Bagaimana Noma'S Ren? Makan Redzepi
Pada pertengahan Februari, Chef Ren? Redzepi membungkus pop-up-nya yang ditunggu-tunggu di Mandarin Oriental Tokyo. Lima puluh tujuh ribu orang berada dalam daftar tunggu untuk mencoba versi Jepang dari Noma Copenhagen yang terhormat. Itu sangat sukses, sehingga, ketika tiba saatnya untuk mengemas semuanya, General Manager Mandarin Oriental dengan santai berbaring di jalan masuk, berpura-pura tidak akan membiarkan Redzepi pergi.

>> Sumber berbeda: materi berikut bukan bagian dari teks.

(** A year of the calendar. *)
Lemma year_in_range w : in_range w = true -> let '(y, m, _) := date_of w in 1 <= y <= 9999 /\ 1 <= m <= 12.
Proof.
  unfold in_range. intros Hr. to_prop. pose proof (date_of_is_date w) as Hmi.
  destruct (date_of w) as [[y m] d]. destruct Hmi as [[Hm Hd] E]. split; [|done].
  destruct (wall_join w) as [Hw Hb]. unfold DAY, MAXORD in *.
  assert (Ho : 1 <= ymd2ord y m d <= 3652059) by lia. clear -Ho Hm Hd.
  assert (H1 : is_date 1 1 1) by (split; [lia|vm_compute; split; congruence]).
  assert (H2 : is_date 9999 12 31) by (split; [lia|vm_compute; split; congruence]).
  destruct (Z.lt_trichotomy (y * 12 + m) (1 * 12 + 1)) as [Hlt|[Heq|Hgt]]; [exfalso| |].
  - apply (ymd2ord_month_lt y m d 1 1 1) in Hlt; [|done|done]. change (ymd2ord 1 1 1) with 1 in Hlt. lia.
  - lia.
  - destruct (Z.lt_ge_cases (9999 * 12 + 12) (y * 12 + m)) as [Hlt|Hle]; [exfalso|lia].
    apply (ymd2ord_month_lt 9999 12 31 y m d) in Hlt; [|done|done].
    change (ymd2ord 9999 12 31) with 3652059 in Hlt. lia.
Qed.

Lemma first_month_ok now hour minute day y m t :
  in_range (wall now) = true -> schedulable day ->
  in_month now hour minute day y m = Ok t -> month_index (wall now) = y * 12 + m ->
  wall now < wall t ->
  next_occurrence (wall now) (clock hour minute) (on_month_day day) (wall t).
Proof.
  intros Hr Hs Ht Hi Hlt. apply in_month_ok in Ht as (Hv & Hm & Ht & _). rewrite Ht in *.
  pose proof (clock_bounds _ _ Hv) as Hc. destruct (month_run_on _ day y m Hc Hm Hs) as (Htod & Hon & Hidx).
  split; [by split|split; [done|]]. intros w' [Hw' Htod'] Hon'.
  destruct (Z.lt_trichotomy (month_index w') (y * 12 + m)) as [H|[H|H]].
  - rewrite <- Hi in H. apply later_month_later in H. lia.
  - rewrite (on_month_is_run _ day y m w' Htod' Hon' H Hm). lia.
  - rewrite <- Hidx in H. apply later_month_later in H. lia.
Qed.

Tetapi Redzepi memiliki rencana untuk timnya dalam beberapa hari setelah menjalankan tugas mereka di Tokyo. Untuk memberi penghargaan kepada semua orang atas stres dan kerja keras beberapa minggu sebelumnya, dia menyelenggarakan "Istirahat dan Relaksasi" tiga hari di Hyatt Regency di Kyoto. Tidak ada lagi perhatian media, tidak ada lagi memasak, hanya perayaan singkat. Saya adalah satu-satunya penulis yang hadir.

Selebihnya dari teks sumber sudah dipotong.